### What to produce
The lines to copy are those in the records below that hold the word "injection".

### Data listing
(* ===== verification/JsonEnds.v ===== *)
(** The encoder of [VM/src/ljsonlib.cpp] ends for every store of tables, cyclic ones
    included: the list of the tables that enclose a value cuts every cycle. *)
From stdpp Require Import gmap.
From S2P Require Import Prelude Word Double NumParse LuaApi Tm Arith Compare Key TableNode Table.
From S2P Require Import TableSpec TableResize TableRehash TableMap TableIter Sort TabLib TabMove BaseLib.
From S2P Require Import JsonLib JsonStore JsonParse JsonEncode JsonWrite.
Open Scope Z_scope.
Open Scope outcome_scope.

Section Ends.
Context `{VecSize, Target, NumFormat, PrintfG}.
Variable str_addr : list Z -> Z.
Variable index_tm : tables -> Z -> list Z -> outcome (TValue * tables).
Variable tolstring : tables -> TValue -> outcome (list Z * tables).
Variable json_null_marker nargs indent : Z.

(** It ends, and changes no more than cached boundaries. *)
Definition ends {A} (σ : tables) (P : A -> Prop) (r : outcome (A * tables)) : Prop :=
  match r with
  | Ret (x, σ') => P x /\ stable σ σ'
  | Throw _ => True
  | Undefined _ => False
  end.

Lemma ends_bind {A B} σ (P : A -> Prop) (Q : B -> Prop) (o : outcome (A * tables)) (k : A * tables -> outcome (B * tables)) :
  ends σ P o -> (forall x σ1, P x -> stable σ σ1 -> ends σ1 Q (k (x, σ1))) -> ends σ Q (outcome_bind o k).
Proof.
  destruct o as [[x σ1]|e|]; cbn [ends outcome_bind]; [|done|done].
  intros [Hx Hst] Hk. specialize (Hk x σ1 Hx Hst). destruct (k (x, σ1)) as [[y σ2]|e|]; [|done|done].
  destruct Hk as [HQ Hst2]. split; [done|]. by apply stable_trans with σ1.
Qed.

Lemma push_ends {A} σ (P : A -> Prop) h (k : Z -> outcome (A * tables)) :
  (forall h', ends σ P (k h')) -> ends σ P (h' <- push nargs h ;; k h').
Proof. intros Hk. unfold push. destruct (_ && _); cbn [outcome_bind]; [done|apply Hk]. Qed.

(** The metamethods that are called end and leave the tables alone. *)
Hypothesis index_tm_ends : forall σ a k, ends σ (fun _ => True) (index_tm σ a k).
Hypothesis tolstring_ends : forall σ v, ends σ (fun _ => True) (tolstring σ v).

(** Every table that a value or a table refers to is in the store. *)
Definition refers (σ : tables) (v : TValue) : Prop :=
  match v with LTable a => is_Some (σ !! a) | _ => True end.

Record store_ok (σ : tables) : Prop := {
  so_wf : forall a t, σ !! a = Some t -> wf_table t;
  so_live : forall a t, σ !! a = Some t -> live_apart str_addr t;
  so_meta : forall a t mt, σ !! a = Some t -> metatable t = Some mt -> is_Some (σ !! mt);
  so_refs : forall a t k v, σ !! a = Some t -> (k, v) ∈ entries t -> refers σ v;
}.

Lemma stable_dom σ σ' a : stable σ σ' -> is_Some (σ !! a) <-> is_Some (σ' !! a).
Proof.
  intros Hs. specialize (Hs a). destruct (σ !! a) as [t|].
  - destruct Hs as (t' & -> & _). done.
  - by rewrite Hs.
Qed.

Lemma stable_size σ σ' : stable σ σ' -> size σ' = size σ.
Proof.
  intros Hs. rewrite <- !(size_dom (D:=gset Z)). f_equal. apply set_eq. intros a.
  by rewrite !elem_of_dom, (stable_dom _ _ _ Hs).
Qed.

(** A table behind a change is one from before, touched or not. *)
Lemma stable_back σ σ' a t' : stable σ σ' -> σ' !! a = Some t' ->
  exists t, σ !! a = Some t /\ (t' = t \/ touched t t').
Proof.
  intros Hs E. specialize (Hs a). destruct (σ !! a) as [t|]; [|congruence].
  destruct Hs as (t2 & E2 & Ht). rewrite E in E2. injection E2 as ->. by exists t.
Qed.

Lemma refers_stable σ σ' v : stable σ σ' -> refers σ v -> refers σ' v.
Proof. intros Hs. destruct v; try done. apply (stable_dom _ _ _ Hs). Qed.

Lemma store_ok_stable σ σ' : store_ok σ -> stable σ σ' -> store_ok σ'.
Proof.
  intros [Hwf Hlive Hmeta Hrefs] Hs. split.
  - intros a t' E. destruct (stable_back _ _ _ _ Hs E) as (t & Et & [->|Ht]); [by eapply Hwf|by apply (touched_wf t)].
  - intros a t' E. destruct (stable_back _ _ _ _ Hs E) as (t & Et & [->|(_ & lf & ->)]); exact (Hlive a t Et).
  - intros a t' mt E Em. apply (stable_dom _ _ _ Hs).
    destruct (stable_back _ _ _ _ Hs E) as (t & Et & [->|(_ & lf & ->)]); exact (Hmeta a t mt Et Em).
  - intros a t' k v E Hin. apply (refers_stable σ); [done|].
    destruct (stable_back _ _ _ _ Hs E) as (t & Et & [->|Ht]); [by eapply Hrefs|].
    rewrite (touched_entries _ _ Ht) in Hin. by eapply Hrefs.
Qed.

Lemma store_at σ a : is_Some (σ !! a) -> exists t, σ !! a = Some t /\ table_at σ a = Ret t.
Proof. intros [t E]. exists t. unfold table_at. by rewrite E. Qed.

Lemma objlen_ends σ a : store_ok σ -> is_Some (σ !! a) ->
  ends σ (fun n => 0 <= n < 2 ^ 30) (lua_objlen σ a).
Proof.
  intros Hok [t E]. destruct (lua_objlen_touched σ a t E (so_wf _ Hok _ _ E)) as (t' & n & -> & Hb & Ht).
  split; [|by apply stable_insert with t]. apply (border_range t); [by eapply so_wf|done].
Qed.

Lemma getfield_ends σ a k : store_ok σ -> is_Some (σ !! a) ->
  ends σ (fun _ => True) (lua_getfield index_tm σ a k).
Proof.
  intros Hok Ha. destruct (store_at σ a Ha) as (t & E & Et). unfold lua_getfield. rewrite Et.
  cbn [outcome_bind]. destruct (ttisnil _); [|split; [done|apply stable_refl]].
  unfold has_metafield. destruct (metatable t) as [mt|] eqn:Em; cbn [outcome_bind].
  - destruct (store_at σ mt) as (m & _ & ->); [by eapply so_meta|]. cbn [outcome_bind].
    destruct (negb _); [apply index_tm_ends|split; [done|apply stable_refl]].
  - split; [done|apply stable_refl].
Qed.

(** * The loops *)

Lemma keys_loop_ends t fuel : forall len k p,
  wf_table t -> live_apart str_addr t -> (length (entries_from t p) < fuel)%nat ->
  findindex str_addr t k = Ret (Z.of_nat p - 1) -> exists b, keys_loop str_addr fuel t k len = Ret b.
Proof.
  induction fuel as [|f IH]; intros len k p Hwf Hd Hf Hk; [lia|]. cbn [keys_loop].
  rewrite (next_scan str_addr t k p Hwf Hk). cbn [outcome_bind].
  pose proof (scan_spec t p Hwf) as Hs. destruct (scan t p) as [[[s k'] v']|]; cbn [pair_of]; [|by eexists].
  destruct Hs as (Hs & _ & Hs2). rewrite Hs2 in Hf. cbn [length] in Hf.
  assert (Hnext : exists b, keys_loop str_addr f t k' len = Ret b).
  { apply (IH len k' (S (pos t s))); try done; [lia|].
    by apply (position_touched str_addr t); [..|apply touched_refl]. }
  destruct k'; try (by eexists); (destruct (_ || _); [by eexists|exact Hnext]).
Qed.

Lemma is_array_ends h a σ : store_ok σ -> is_Some (σ !! a) ->
  ends σ (fun _ => True) (is_array str_addr index_tm nargs h a σ).
Proof.
  intros Hok Ha. destruct (store_at σ a Ha) as (t & E & Et). unfold is_array. rewrite Et.
  cbn [outcome_bind]. apply ends_bind with (P := fun _ : option bool => True).
  { destruct (metatable t) as [mt|] eqn:Em; [|split; [done|apply stable_refl]].
    apply push_ends. intros h1. apply push_ends. intros h2. eapply ends_bind.
    { apply getfield_ends; [done|]. by eapply so_meta. }
    intros v σ1 _ _. split; [done|apply stable_refl]. }
  intros [b|] σ1 _ Hst; [split; [done|apply stable_refl]|].
  pose proof (store_ok_stable _ _ Hok Hst) as Hok1. eapply ends_bind.
  { apply objlen_ends; [done|by apply (stable_dom _ _ _ Hst)]. }
  intros n σ2 _ Hst2. cbv beta iota. destruct (0 <? n); [|split; [done|apply stable_refl]].
  apply push_ends. intros h1. apply push_ends. intros h2.
  pose proof (store_ok_stable _ _ Hok1 Hst2) as Hok2.
  destruct (store_at σ2 a) as (t2 & E2 & ->).
  { apply (stable_dom _ _ _ Hst2), (stable_dom _ _ _ Hst), Ha. }
  cbn [outcome_bind].
  destruct (keys_loop_ends t2 (S (length (array t2) + length (nodes_of t2))) n LNil 0) as [b ->]; try done.
  - by eapply so_wf.
  - by eapply so_live.
  - rewrite entries_from_0. apply (length_entries t2).
  - split; [done|apply stable_refl].
Qed.

Lemma key_text_ends k σ : ends σ (fun _ => True) (key_text tolstring k σ).
Proof.
  unfold key_text. apply ends_bind with (P := fun _ => True).
  - destruct k; try (by split; [|apply stable_refl]); apply tolstring_ends.
  - intros s σ1 _ _. split; [done|apply stable_refl].
Qed.

Section Loops.
Variable enc : Z -> Z -> TValue -> tables -> outcome (list Z * tables).
Variables (σ0 : tables) (a cur : Z).
Hypothesis Hok0 : store_ok σ0.
Hypothesis Henc : forall v h σ, stable σ0 σ -> refers σ v -> ends σ (fun _ => True) (enc h cur v σ).
Hypothesis Ha : is_Some (σ0 !! a).

Lemma array_loop_ends n : forall h i σ, stable σ0 σ -> 0 <= i -> i + Z.of_nat n < 2 ^ 31 ->
  ends σ (fun _ => True) (array_loop nargs indent enc n h cur a i σ).
Proof.
  induction n as [|n IH]; intros h i σ Hst Hi Hn; [split; [done|apply stable_refl]|]. cbn [array_loop].
  pose proof (store_ok_stable _ _ Hok0 Hst) as Hok.
  destruct (store_at σ a) as (t & E & Et); [by apply (stable_dom _ _ _ Hst)|].
  unfold lua_rawgeti. rewrite Et. cbn [outcome_bind]. apply push_ends. intros h'.
  assert (Hv : refers σ (rawgeti t i)).
  { pose proof (so_wf _ Hok _ _ E) as Hwf. assert (Hint : in_s 32 i) by (unfold in_s; lia).
    rewrite (rawgeti_spec t (get t) i) by done.
    destruct (decide (get t (akey i) = LNil)) as [->|Hne]; [done|].
    destruct (get_entry t (akey i) Hwf (akey_int i Hint) Hne) as (k' & _ & Hin). by eapply so_refs. }
  eapply ends_bind; [by apply Henc|]. intros out σ1 _ Hst1. cbv beta iota.
  eapply ends_bind; [apply (IH h (i + 1)); [by eapply stable_trans|lia|lia]|].
  intros rest σ2 _ _. split; [done|apply stable_refl].
Qed.

Lemma object_loop_ends t0 fuel : forall h k p first σ,
  stable σ0 σ -> σ0 !! a = Some t0 -> (length (entries_from t0 p) < fuel)%nat ->
  (forall t, touched t0 t -> findindex str_addr t k = Ret (Z.of_nat p - 1)) ->
  ends σ (fun _ => True) (object_loop str_addr tolstring nargs indent enc fuel h cur a k first σ).
Proof.
  induction fuel as [|f IH]; intros h k p first σ Hst E0 Hf Hk; [lia|]. cbn [object_loop].
  pose proof (so_wf _ Hok0 _ _ E0) as Hwf. assert (Ht : exists t, table_at σ a = Ret t /\ touched t0 t).
  { specialize (Hst a). rewrite E0 in Hst. destruct Hst as (t & E & Ht). exists t. unfold table_at.
    rewrite E. split; [done|]. destruct Ht as [->|Ht]; [by apply touched_refl|done]. }
  destruct Ht as (t & -> & Ht). cbn [outcome_bind].
  rewrite (next_touched str_addr t0 t k p Ht (Hk t Ht)). cbn [outcome_bind].
  pose proof (scan_spec t0 p Hwf) as Hs. destruct (scan t0 p) as [[[s k'] v']|]; cbn [pair_of];
    [|split; [done|apply stable_refl]].
  destruct Hs as (Hs & Hv' & Hs2). rewrite Hs2 in Hf. cbn [length] in Hf.
  apply push_ends. intros h'. apply ends_bind with (P := fun _ : list Z => True).
  { destruct k'; try (apply push_ends; intros h2; eapply ends_bind; [apply key_text_ends|];
      intros; split; [done|apply stable_refl]). split; [done|apply stable_refl]. }
  intros key σ1 _ Hst1. cbv beta iota. pose proof (stable_trans _ _ _ Hst Hst1) as Hst01.
  eapply ends_bind.
  { apply Henc; [done|]. apply (refers_stable σ0); [done|].
    destruct (decide (v' = LNil)) as [->|Hne]; [done|]. apply (so_refs _ Hok0 a t0 k'); [done|].
    apply holds_entries; [done|done|]. by exists s. }
  intros out σ2 _ Hst2. cbv beta iota. eapply ends_bind.
  { apply (IH h k' (S (pos t0 s)) false); [by eapply stable_trans|done|lia|].
    apply position_touched; try done. by eapply so_live. }
  intros rest σ3 _ _. split; [done|apply stable_refl].
Qed.

Lemma encode_table_ends h c σ :
  stable σ0 σ -> 0 <= c + indent < 2 ^ 31 -> cur = c + indent ->
  ends σ (fun _ => True) (encode_table str_addr index_tm tolstring nargs indent enc h c a σ).
Proof.
  intros Hst Hc Hcur. unfold encode_table. pose proof (store_ok_stable _ _ Hok0 Hst) as Hok.
  assert (Haσ : is_Some (σ !! a)) by by apply (stable_dom _ _ _ Hst).
  eapply ends_bind; [by apply is_array_ends|]. intros arr σ1 _ Hst1. cbv beta iota.
  pose proof (stable_trans _ _ _ Hst Hst1) as Hst01. pose proof (store_ok_stable _ _ Hok0 Hst01) as Hok1.
  rewrite add_indent, <- Hcur by done. cbn [outcome_bind]. destruct arr.
  - eapply ends_bind; [apply objlen_ends; [done|by apply (stable_dom _ _ _ Hst01)]|].
    intros n σ2 Hn Hst2. cbv beta iota in *. eapply ends_bind.
    { apply array_loop_ends; [by eapply stable_trans|lia|lia]. }
    intros x σ3 _ _. split; [done|apply stable_refl].
  - apply push_ends. intros h'. destruct (store_at σ1 a) as (t & E & Et); [by apply (stable_dom _ _ _ Hst01)|].
    rewrite Et. cbn [outcome_bind]. destruct Ha as [t0 E0]. eapply ends_bind.
    { apply (object_loop_ends t0 _ h' LNil 0 true); try done. rewrite entries_from_0.
      destruct (stable_back _ _ _ _ Hst01 E) as (t2 & E2 & Ht). rewrite E0 in E2. injection E2 as <-.
      destruct Ht as [->|(_ & lf & ->)]; apply (length_entries t0). }
    intros x σ2 _ _. split; [done|apply stable_refl].
Qed.
End Loops.

(** * Values *)

(** The tables that enclose a value are different tables of the store. *)
Definition enclosing (σ : tables) (visited : list Z) : Prop :=
  NoDup visited /\ Forall (fun a => is_Some (σ !! a)) visited.

Lemma enclosing_size σ visited : enclosing σ visited -> (length visited <= size σ)%nat.
Proof.
  intros [Hnd Hall]. rewrite <- (size_dom (D:=gset Z)), <- (size_list_to_set (C:=gset Z)) by done.
  apply subseteq_size. intros a Ha%elem_of_list_to_set. rewrite Forall_forall in Hall.
  by apply elem_of_dom, Hall.
Qed.

Lemma enclosing_snoc σ visited a :
  enclosing σ visited -> is_Some (σ !! a) -> existsb (Z.eqb a) visited = false -> enclosing σ (visited ++ [a]).
Proof.
  intros [Hnd Hall] Ha He. split; [|apply Forall_app; by repeat constructor].
  apply NoDup_app. split; [done|]. split; [|apply NoDup_singleton].
  intros b Hb ->%list_elem_of_singleton. apply not_true_iff_false in He. apply He.
  apply existsb_exists. exists a. split; [by apply list_elem_of_In|apply Z.eqb_refl].
Qed.

Lemma encode_value_ends f : 0 <= indent -> forall visited h cur v σ,
  store_ok σ -> enclosing σ visited -> refers σ v -> (size σ < f + length visited)%nat ->
  0 <= cur -> cur + indent * (Z.of_nat (size σ) - Z.of_nat (length visited)) < 2 ^ 31 ->
  ends σ (fun _ => True)
    (encode_value str_addr index_tm tolstring json_null_marker nargs indent f visited h cur v σ).
Proof.
  intros Hi. induction f as [|f IH]; intros visited h cur v σ Hok Henc Hv Hf Hcur Hb.
  { pose proof (enclosing_size σ visited Henc). lia. }
  assert (Hflat : forall s : list Z, ends σ (fun _ => True) (Ret (s, σ))) by (intros s; split; [done|apply stable_refl]).
  cbn [encode_value]. destruct v; try done; try apply Hflat.
  - destruct (_ =? _); [apply Hflat|done].
  - unfold encode_number. destruct (_ || _); [done|apply Hflat].
  - destruct (existsb _ visited) eqn:He; [done|].
    pose proof (enclosing_snoc σ visited _ Henc Hv He) as Henc'.
    pose proof (enclosing_size _ _ Henc') as Hsz. rewrite length_app in Hsz. cbn [length] in Hsz.
    apply (encode_table_ends _ σ _ (cur + indent)); try done; [|apply stable_refl|nia].
    intros v' h' σ' Hst Hv'. apply IH; try done.
    + by apply (store_ok_stable σ).
    + destruct Henc' as [Hnd Hall]. split; [done|]. apply (Forall_impl _ _ _ Hall).
      intros b. apply (stable_dom _ _ _ Hst).
    + rewrite (stable_size _ _ Hst), length_app. cbn [length]. lia.
    + lia.
    + rewrite (stable_size _ _ Hst), length_app. cbn [length]. nia.
Qed.
End Ends.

### Exercise response
  destruct Hs as (t2 & E2 & Ht). rewrite E in E2. injection E2 as ->. by exists t.
      destruct (stable_back _ _ _ _ Hst01 E) as (t2 & E2 & Ht). rewrite E0 in E2. injection E2 as <-.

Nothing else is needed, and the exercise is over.